§ What is being asked:
When you reach the line containing "dispatch, dispatch_answer, dispatch_fast_no_memory_syscall." in the entries below, start writing out each line exactly, and stop after the line containing "(record_outcome rq o (record_enter".

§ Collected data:
========================================

(* ===== verification/Dispatcher.v ===== *)
(** * The system-call dispatcher of mcr-sys

    [SyscallDispatcher::dispatch] (crates/mcr-sys/src/dispatcher.rs) turns a guest
    context into a request, finds the subsystem of the call, runs it and reports to
    a tracer.  The subsystem traits and the tracer trait are type classes.  Trace
    events (trace.rs) carry no decoded fields and no host error text. *)

From S2P Require Import Prelude SysAbi SyscallTable.
From stdpp Require Import base gmap list sorting strings.
From Stdlib Require Import ZArith Lia.
Open Scope Z_scope.

(** ** Requests *)
Record TraceContext : Type := { tc_pid : Z; tc_tid : Z; tc_rip : Z }.

Record GuestContext : Type := {
  gc_pid : Z;
  gc_tid : Z;
  gc_registers : SyscallRegisters;
}.

Record SyscallRequest : Type := {
  rq_context : TraceContext;
  rq_syscall : Syscall;
  rq_number : Z;
  rq_args : SyscallArgs;
}.

Definition from_guest_context (context : GuestContext) : SyscallRequest :=
  let registers := gc_registers context in
  let number := sr_rax registers in
  {| rq_context := {| tc_pid := gc_pid context; tc_tid := gc_tid context; tc_rip := sr_rip registers |};
     rq_syscall := from_number number;
     rq_number := number;
     rq_args := registers_args registers |}.

(** ** Trace events (trace.rs) *)
Inductive SyscallTraceEvent : Type :=
| EvEnter (context : TraceContext) (syscall : Syscall) (args : SyscallArgs)
| EvExit (context : TraceContext) (syscall : Syscall) (args : SyscallArgs) (result : SyscallReturn)
| EvUnsupported (context : TraceContext) (syscall : Syscall) (number : Z) (args : SyscallArgs)
    (result : SyscallReturn).

Definition unsupported_event_new (context : TraceContext) (number : Z) (args : SyscallArgs)
    : SyscallTraceEvent :=
  EvUnsupported context (from_number number) number args unsupported_return.

Definition unsupported_event_for_syscall (context : TraceContext) (syscall : Syscall)
    (args : SyscallArgs) : SyscallTraceEvent :=
  EvUnsupported context syscall (syscall_number syscall) args unsupported_return.

Definition event_result (e : SyscallTraceEvent) : option SyscallReturn :=
  match e with
  | EvEnter _ _ _ => None
  | EvExit _ _ _ result => Some result
  | EvUnsupported _ _ _ _ result => Some result
  end.

(** ** The traits *)
Class SyscallTracer (T : Type) : Type := {
  tracer_enabled : T → bool;
  tracer_record : SyscallTraceEvent → T → T;
}.

#[export] Instance NoopSyscallTracer : SyscallTracer unit := {
  tracer_enabled _ := false;
  tracer_record _ t := t;
}.

#[export] Instance InMemorySyscallTracer : SyscallTracer (list SyscallTraceEvent) := {
  tracer_enabled _ := true;
  tracer_record e t := t ++ [e];
}.

Class SyscallSubsystems (S : Type) : Type := {
  dispatch_file : SyscallRequest → S → SyscallOutcome * S;
  dispatch_memory : SyscallRequest → S → SyscallOutcome * S;
  dispatch_task : SyscallRequest → S → SyscallOutcome * S;
  dispatch_time : SyscallRequest → S → SyscallOutcome * S;
  dispatch_network : SyscallRequest → S → SyscallOutcome * S;
  dispatch_event : SyscallRequest → S → SyscallOutcome * S;
  supports_fast_task : SyscallRequest → S → bool;
  dispatch_fast_task : SyscallRequest → S → SyscallOutcome * S;
}.

(** The traits' provided methods: a call the subsystem does not override is unsupported. *)
Definition unsupported_outcome (_ : SyscallRequest) : SyscallOutcome := outcome_unsupported.

Definition DefaultSyscallSubsystems : SyscallSubsystems unit := {|
  dispatch_file rq s := (unsupported_outcome rq, s);
  dispatch_memory rq s := (unsupported_outcome rq, s);
  dispatch_task rq s := (unsupported_outcome rq, s);
  dispatch_time rq s := (unsupported_outcome rq, s);
  dispatch_network rq s := (unsupported_outcome rq, s);
  dispatch_event rq s := (unsupported_outcome rq, s);
  supports_fast_task _ _ := false;
  dispatch_fast_task rq s := (unsupported_outcome rq, s);
|}.

(** What every subsystem of the repository satisfies: an outcome flagged unsupported is the
    one [SyscallOutcome::unsupported] builds, the only constructor that sets the flag. *)
Definition unsupported_is_enosys (o : SyscallOutcome) : Prop :=
  so_unsupported o = true → so_result o = unsupported_return.

Class SyscallSubsystemsLaws (S : Type) `{SyscallSubsystems S} : Prop := {
  subsystem_outcomes : ∀ rq s,
    unsupported_is_enosys (dispatch_file rq s).1 ∧
    unsupported_is_enosys (dispatch_memory rq s).1 ∧
    unsupported_is_enosys (dispatch_task rq s).1 ∧
    unsupported_is_enosys (dispatch_time rq s).1 ∧
    unsupported_is_enosys (dispatch_network rq s).1 ∧
    unsupported_is_enosys (dispatch_event rq s).1 ∧
    unsupported_is_enosys (dispatch_fast_task rq s).1;
}.

Record SyscallDispatchResult : Type := {
  dr_result : SyscallReturn;
  dr_encoded_rax : Z;
}.

Definition result_from_return (result : SyscallReturn) : SyscallDispatchResult :=
  {| dr_result := result; dr_encoded_rax := encode_u64 result |}.

(** ** Dispatch *)
Section dispatcher.
Context {S T : Type} `{SyscallSubsystems S} `{SyscallTracer T}.

Definition record_enter (rq : SyscallRequest) (t : T) : T :=
  if tracer_enabled t
  then tracer_record (EvEnter (rq_context rq) (rq_syscall rq) (rq_args rq)) t
  else t.

Definition record_outcome (rq : SyscallRequest) (o : SyscallOutcome) (t : T)
    : SyscallDispatchResult * T :=
  let result := so_result o in
  if negb (tracer_enabled t) then (result_from_return result, t) else
  let event :=
    if so_unsupported o
    then unsupported_event_for_syscall (rq_context rq) (rq_syscall rq) (rq_args rq)
    else EvExit (rq_context rq) (rq_syscall rq) (rq_args rq) result in
  (result_from_return result, tracer_record event t).

Definition dispatch_fast_no_memory_syscall (rq : SyscallRequest) (s : S) (t : T)
    : option (SyscallDispatchResult * S * T) :=
  let is_fast := match rq_syscall rq with SysGetpid | SysGettid => true | _ => false end in
  if negb is_fast || negb (supports_fast_task rq s) then None else
  let t := record_enter rq t in
  let (o, s) := dispatch_fast_task rq s in
  let (r, t) := record_outcome rq o t in
  Some (r, s, t).

Definition dispatch_subsystem (sub : SyscallSubsystem) : SyscallRequest → S → SyscallOutcome * S :=
  match sub with
  | SubFile => dispatch_file
  | SubMemory => dispatch_memory
  | SubTask => dispatch_task
  | SubTime => dispatch_time
  | SubNetwork => dispatch_network
  | SubEvent => dispatch_event
  end.

Definition dispatch (context : GuestContext) (s : S) (t : T) : SyscallDispatchResult * S * T :=
  let rq := from_guest_context context in
  match dispatch_fast_no_memory_syscall rq s t with
  | Some r => r
  | None =>
      match syscall_descriptor (rq_syscall rq) with
      | None =>
          if negb (tracer_enabled t) then (result_from_return unsupported_return, s, t) else
          let event := unsupported_event_new (rq_context rq) (rq_number rq) (rq_args rq) in
          (result_from_return unsupported_return, s, tracer_record event t)
      | Some descriptor =>
          let t := record_enter rq t in
          let (o, s) := dispatch_subsystem (sd_subsystem descriptor) rq s in
          let (r, t) := record_outcome rq o t in
          (r, s, t)
      end
  end.
End dispatcher.

(** ** Properties *)

Lemma record_outcome_result `{SyscallTracer T} rq o (t : T) :
  (record_outcome rq o t).1 = result_from_return (so_result o).
Proof. unfold record_outcome. by destruct (negb _). Qed.

(** What [dispatch] answers, with no tracer in it. *)
Definition dispatch_answer {S : Type} `{SyscallSubsystems S} (context : GuestContext) (s : S)
    : SyscallDispatchResult * S :=
  let rq := from_guest_context context in
  let is_fast := match rq_syscall rq with SysGetpid | SysGettid => true | _ => false end in
  let run (f : SyscallRequest → S → SyscallOutcome * S) :=
    (result_from_return (so_result (f rq s).1), (f rq s).2) in
  if is_fast && supports_fast_task rq s then run dispatch_fast_task else
  match scan_descriptor (rq_syscall rq) with
  | None => (result_from_return unsupported_return, s)
  | Some d => run (dispatch_subsystem (sd_subsystem d))
  end.

(** what the guest sees does not depend on tracing: whatever the tracer, [dispatch]
    returns the value, the encoded [rax] and the subsystem state of the subsystem the table
    names (the fast path included), and [ENOSYS] with the state untouched for an unknown call. *)
Theorem dispatch_tracer_independent {S T : Type} `{SyscallSubsystems S} `{SyscallTracer T}
    (context : GuestContext) (s : S) (t : T) :
  (dispatch context s t).1 = dispatch_answer context s.
Proof.
  unfold dispatch, dispatch_answer, dispatch_fast_no_memory_syscall.
  set (rq := from_guest_context context).
  rewrite <- descriptor_scan, <- negb_andb.
  destruct (match rq_syscall rq with SysGetpid | SysGettid => true | _ => false end &&
            supports_fast_task rq s); cbn [negb].
  - destruct (dispatch_fast_task rq s) as [o s'] eqn:Ho.
    pose proof (record_outcome_result rq o (record_enter rq t)) as Hr.
    destruct (record_outcome _ _ _) as [r t']. simpl in *. by subst.
  - destruct (syscall_descriptor (rq_syscall rq)) as [d|]; [|by destruct (negb _)].
    destruct (dispatch_subsystem (sd_subsystem d) rq s) as [o s'] eqn:Ho.
    pose proof (record_outcome_result rq o (record_enter rq t)) as Hr.
    destruct (record_outcome _ _ _) as [r t']. simpl in *. by subst.
Qed.

(** The events one traced dispatch appends. *)
Definition bracketed (rq : SyscallRequest) (r : SyscallReturn) (evs : list SyscallTraceEvent) : Prop :=
  (∃ ev, evs = [EvEnter (rq_context rq) (rq_syscall rq) (rq_args rq); ev] ∧
         event_result ev = Some r) ∨
  (∃ ev, evs = [ev] ∧ event_result ev = Some r ∧ is_known (rq_syscall rq) = false).

(** under the in-memory tracer every dispatch appends an enter event followed by exactly
    one exit or unsupported event whose result is the one returned to the guest (an unknown call
    appends the unsupported event alone). *)
Theorem dispatch_trace_bracketed {S : Type} `{SyscallSubsystemsLaws S}
    (context : GuestContext) (s : S) (t : list SyscallTraceEvent) :
  ∃ evs, (dispatch context s t).2 = t ++ evs ∧
         bracketed (from_guest_context context) (dr_result (dispatch context s t).1.1) evs.
Proof.
  unfold dispatch, dispatch_fast_no_memory_syscall. set (rq := from_guest_context context).
  destruct (subsystem_outcomes rq s) as (Hf & Hm & Htk & Hti & Hn & He & Hfast).
  assert (Hrun : ∀ o, unsupported_is_enosys o → ∃ evs,
    (record_outcome rq o (record_enter rq t)).2 = t ++ evs ∧ bracketed rq (so_result o) evs).
  { intros o Ho. unfold record_outcome, record_enter. simpl.
    destruct (so_unsupported o) eqn:Hu; eexists [_; _]; rewrite <- app_assoc; split; try done;
      left; eexists; split; try done; simpl. by rewrite (Ho Hu). }
  destruct (negb _ || negb _).
  - assert (Hsub : unsupported_is_enosys
              (dispatch_subsystem (default SubFile (sd_subsystem <$> syscall_descriptor (rq_syscall rq))) rq s).1)
      by (destruct (default _ _); done).
    destruct (syscall_descriptor (rq_syscall rq)) as [d|] eqn:Hd; simpl in Hsub.
    + destruct (dispatch_subsystem (sd_subsystem d) rq s) as [o s'].
      destruct (Hrun o Hsub) as (evs & Hevs & Hb). exists evs.
      pose proof (record_outcome_result rq o (record_enter rq t)) as Hr.
      destruct (record_outcome _ _ _) as [r t']. simpl in *. by subst.
    + eexists [_]. split; [done|]. right. eexists. split_and!; try done.
      destruct (is_known (rq_syscall rq)) eqn:Hk; [|done].
      destruct (known_in_table _ Hk) as (d & Hin & Hds). rewrite descriptor_scan in Hd.
      unfold scan_descriptor in Hd.
      destruct (list_find_elem_of (λ d, sd_syscall d = rq_syscall rq) _ _ Hin Hds) as [[i d'] Hfd].
      by rewrite Hfd in Hd.
  - destruct (dispatch_fast_task rq s) as [o s']. simpl in Hfast.
    destruct (Hrun o Hfast) as (evs & Hevs & Hb). exists evs.
    pose proof (record_outcome_result rq o (record_enter rq t)) as Hr.
    destruct (record_outcome _ _ _) as [r t']. simpl in *. by subst.
Qed.

Lemma dispatch_trace_bracketed_witness :
  let ctx := {| gc_pid := 1; gc_tid := 1;
                gc_registers := {| sr_rax := 0; sr_rdi := 3; sr_rsi := 0; sr_rdx := 0;
                                   sr_r10 := 0; sr_r8 := 0; sr_r9 := 0; sr_rip := 4096 |} |} in
  ∃ evs, (@dispatch unit _ DefaultSyscallSubsystems _ ctx tt []).2 = [] ++ evs ∧
         bracketed (from_guest_context ctx)
           (dr_result (@dispatch unit _ DefaultSyscallSubsystems _ ctx tt []).1.1) evs.
Proof.
  intros ctx. apply (@dispatch_trace_bracketed unit DefaultSyscallSubsystems).
  constructor. intros rq s. by split_and!.
Defined.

========================================

§ Exercise response:
  unfold dispatch, dispatch_answer, dispatch_fast_no_memory_syscall.
  set (rq := from_guest_context context).
  rewrite <- descriptor_scan, <- negb_andb.
  destruct (match rq_syscall rq with SysGetpid | SysGettid => true | _ => false end &&
            supports_fast_task rq s); cbn [negb].
  - destruct (dispatch_fast_task rq s) as [o s'] eqn:Ho.
    pose proof (record_outcome_result rq o (record_enter rq t)) as Hr.
    destruct (record_outcome _ _ _) as [r t']. simpl in *. by subst.
  - destruct (syscall_descriptor (rq_syscall rq)) as [d|]; [|by destruct (negb _)].
    destruct (dispatch_subsystem (sd_subsystem d) rq s) as [o s'] eqn:Ho.
    pose proof (record_outcome_result rq o (record_enter rq t)) as Hr.
    destruct (record_outcome _ _ _) as [r t']. simpl in *. by subst.
Qed.

(** The events one traced dispatch appends. *)
Definition bracketed (rq : SyscallRequest) (r : SyscallReturn) (evs : list SyscallTraceEvent) : Prop :=
  (∃ ev, evs = [EvEnter (rq_context rq) (rq_syscall rq) (rq_args rq); ev] ∧
         event_result ev = Some r) ∨
  (∃ ev, evs = [ev] ∧ event_result ev = Some r ∧ is_known (rq_syscall rq) = false).

(** under the in-memory tracer every dispatch appends an enter event followed by exactly
    one exit or unsupported event whose result is the one returned to the guest (an unknown call
    appends the unsupported event alone). *)
Theorem dispatch_trace_bracketed {S : Type} `{SyscallSubsystemsLaws S}
    (context : GuestContext) (s : S) (t : list SyscallTraceEvent) :
  ∃ evs, (dispatch context s t).2 = t ++ evs ∧
         bracketed (from_guest_context context) (dr_result (dispatch context s t).1.1) evs.
Proof.
  unfold dispatch, dispatch_fast_no_memory_syscall. set (rq := from_guest_context context).
  destruct (subsystem_outcomes rq s) as (Hf & Hm & Htk & Hti & Hn & He & Hfast).
  assert (Hrun : ∀ o, unsupported_is_enosys o → ∃ evs,
    (record_outcome rq o (record_enter rq t)).2 = t ++ evs ∧ bracketed rq (so_result o) evs).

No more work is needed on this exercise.